After locating the line that contains "Lemma set_tensor_info_steady s" in the records below, write out exactly that line and each line after it through the one that contains "(f : TensorInfo", and nothing else.

··· Data extracts

Lemma preserves_get_info (p : ITensorPtr) : preserves R (get_info p).
Proof.
  intros s r s'. unfold get_info, lift_mem, deref, mbind, M_bind.
  destruct p as [l|]; [destruct (mem s !! l)|]; simpl;
    intros [= <- <-]; destruct s; apply R_refl.
Qed.
End Preserves.

Section SteadyFacts.
Implicit Types (s : State) (T : ITensor).

Lemma tensor_steady_refl T : tensor_steady T T.
Proof. by repeat split. Qed.

Lemma tensor_steady_trans T1 T2 T3 :
  tensor_steady T1 T2 → tensor_steady T2 T3 → tensor_steady T1 T3.
Proof.
  intros (B1 & S1 & O1 & F1 & D1) (B2 & S2 & O2 & F2 & D2).
  repeat split; try congruence.
  intros Hd. rewrite D2; rewrite D1; done.
Qed.

Lemma mem_steady_refl s : mem_steady s s.
Proof. intros l T Hl. exists T. split; [done|apply tensor_steady_refl]. Qed.

Lemma mem_steady_trans s1 s2 s3 : mem_steady s1 s2 → mem_steady s2 s3 → mem_steady s1 s3.
Proof.
  intros H12 H23 l T Hl.
  destruct (H12 l T Hl) as (T2 & Hl2 & St2).
  destruct (H23 l T2 Hl2) as (T3 & Hl3 & St3).
  exists T3. split; [done|by eapply tensor_steady_trans].
Qed.

Lemma steady_refl s : steady s s.
Proof. split; [done|apply mem_steady_refl]. Qed.

Lemma steady_trans s1 s2 s3 : steady s1 s2 → steady s2 s3 → steady s1 s3.
Proof.
  intros [K1 M1] [K2 M2]. split; [congruence|by eapply mem_steady_trans].
Qed.

Lemma mem_steady_allocated s s' p : mem_steady s s' → allocated p s → allocated p s'.
Proof.
  intros Hs (l & T & -> & Hl). destruct (Hs l T Hl) as (T' & Hl' & _).
  by exists l, T'.
Qed.

Lemma get_info_ok s l T : mem s !! l = Some T → get_info (Some l) s = (Ok (info T), s).
Proof.
  intros Hl. unfold get_info, lift_mem, mbind, M_bind. simpl. rewrite Hl.
  by destruct s.
Qed.

Lemma get_info_inv s p ti s' :
  get_info p s = (Ok ti, s') → s' = s ∧ ∃ l T, p = Some l ∧ mem s !! l = Some T ∧ ti = info T.
Proof.
  unfold get_info, lift_mem, deref, mbind, M_bind.
  destruct p as [l|]; [destruct (mem s !! l) as [T|] eqn:E|]; simpl; intros [= <- <-].
  split; [by destruct s|by exists l, T].
Qed.

Lemma get_info_allocated s p : allocated p s → ∃ ti, get_info p s = (Ok ti, s).
Proof. intros (l & T & -> & Hl). exists (info T). by apply get_info_ok. Qed.

Lemma set_info_ok s l T ti :
  mem s !! l = Some T → set_info (Some l) ti s = (Ok tt, set_tensor_info s l T ti).
Proof.
  intros Hl. unfold set_info, lift_mem, mbind, M_bind. simpl. by rewrite Hl.
Qed.

(** Replacing the metadata of a tensor by one that keeps layout, position and
    a set type keeps the memory steady. *)
Lemma set_tensor_info_steady s l T ti :
  mem s !! l = Some T → tensor_steady T (with_info T ti) →
  steady s (set_tensor_info s l T ti).
Proof.
  intros Hl St. split; [done|]. intros l' T' Hl'. simpl.
  destruct (decide (l = l')) as [<-|Hne].
  - rewrite lookup_insert_eq. simplify_eq. eauto.
  - rewrite lookup_insert_ne by done. exists T'. split; [done|apply tensor_steady_refl].
Qed.

(** The four ways [configure] rewrites the metadata of a tensor. *)
Lemma set_info_steady (p : ITensorPtr) (ti : TensorInfo) (g : TensorInfo → TensorInfo) s r s' :
  get_info p s = (Ok ti, s) → keeps g ti →
  set_info p (g ti) s = (r, s') → steady s s'.
Proof.
  intros Hg Hkeep Hset.
  apply get_info_inv in Hg as (_ & l & T & -> & Hl & ->).
  rewrite (set_info_ok _ _ _ _ Hl) in Hset. simplify_eq.
  apply set_tensor_info_steady; [done|]. by split.
Qed.
End SteadyFacts.

Section Coarser.
Variable R : State → State → Prop.
Hypothesis R_refl : ∀ s, R s s.
Hypothesis R_trans : ∀ s1 s2 s3, R s1 s2 → R s2 s3 → R s1 s3.
Hypothesis R_steady : ∀ s s', steady s s' → R s s'.

(** After [get_info p], the rest runs in the same state and may use what was
    read. *)
Lemma preserves_get_info_bind {B} (p : ITensorPtr) (f : TensorInfo → M State B) :
  (∀ ti s r s', get_info p s = (Ok ti, s) → f ti s = (r, s') → R s s') →
  preserves R (get_info p ≫= f).
Proof.
  intros Hf s r s'. unfold mbind, M_bind.
  destruct (get_info p s) as [[ti|e] s1] eqn:E.
  - destruct (get_info_inv _ _ _ _ E) as [-> _]. by apply Hf.
  - intros [= <- <-]. by eapply (preserves_get_info R R_refl).
Qed.

Lemma preserves_set_info_bind {B} (p : ITensorPtr) (ti : TensorInfo)
    (g : TensorInfo → TensorInfo) (k : unit → M State B) s r s' :
  get_info p s = (Ok ti, s) → keeps g ti → (∀ u, preserves R (k u)) →
  (set_info p (g ti) ≫= k) s = (r, s') → R s s'.
Proof.
  intros Hget Hkeep Hk. unfold mbind, M_bind.
  destruct (set_info p (g ti) s) as [[u|e] s1] eqn:E.
  - intros Hku. eapply R_trans; [|by eapply Hk].
    by eapply R_steady, set_info_steady.
  - intros [= <- <-]. by eapply R_steady, set_info_steady.
Qed.

Lemma preserves_set_shape_if_empty (p : ITensorPtr) (sh : TensorShape) :
  preserves R (set_shape_if_empty p sh).
Proof.
  apply preserves_get_info_bind. intros ti s r s' Hget.
  case_bool_decide.
  - apply (preserves_set_info_bind p ti (λ ti, with_shape ti sh)); [done|by repeat split|].
    intros _. by apply preserves_ret.
  - by apply preserves_ret.
Qed.

Lemma preserves_set_format_if_unknown (p : ITensorPtr) (f : Format) :
  preserves R (set_format_if_unknown p f).
Proof.
  apply preserves_get_info_bind. intros ti s r s' Hget.
  case_bool_decide as Hdt.
  - apply (preserves_set_info_bind p ti (λ ti, with_data_type ti (data_type_from_format f) 1));
      [done|by repeat split|].
    intros _. by apply preserves_ret.
  - by apply preserves_ret.
Qed.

······

# Exercise solution
Lemma set_tensor_info_steady s l T ti :
  mem s !! l = Some T → tensor_steady T (with_info T ti) →
  steady s (set_tensor_info s l T ti).
Proof.
  intros Hl St. split; [done|]. intros l' T' Hl'. simpl.
  destruct (decide (l = l')) as [<-|Hne].
  - rewrite lookup_insert_eq. simplify_eq. eauto.
  - rewrite lookup_insert_ne by done. exists T'. split; [done|apply tensor_steady_refl].
Qed.

(** The four ways [configure] rewrites the metadata of a tensor. *)
Lemma set_info_steady (p : ITensorPtr) (ti : TensorInfo) (g : TensorInfo → TensorInfo) s r s' :
  get_info p s = (Ok ti, s) → keeps g ti →
  set_info p (g ti) s = (r, s') → steady s s'.
Proof.
  intros Hg Hkeep Hset.
  apply get_info_inv in Hg as (_ & l & T & -> & Hl & ->).
  rewrite (set_info_ok _ _ _ _ Hl) in Hset. simplify_eq.
  apply set_tensor_info_steady; [done|]. by split.
Qed.
End SteadyFacts.

Section Coarser.
Variable R : State → State → Prop.
Hypothesis R_refl : ∀ s, R s s.
Hypothesis R_trans : ∀ s1 s2 s3, R s1 s2 → R s2 s3 → R s1 s3.
Hypothesis R_steady : ∀ s s', steady s s' → R s s'.

(** After [get_info p], the rest runs in the same state and may use what was
    read. *)
Lemma preserves_get_info_bind {B} (p : ITensorPtr) (f : TensorInfo → M State B) :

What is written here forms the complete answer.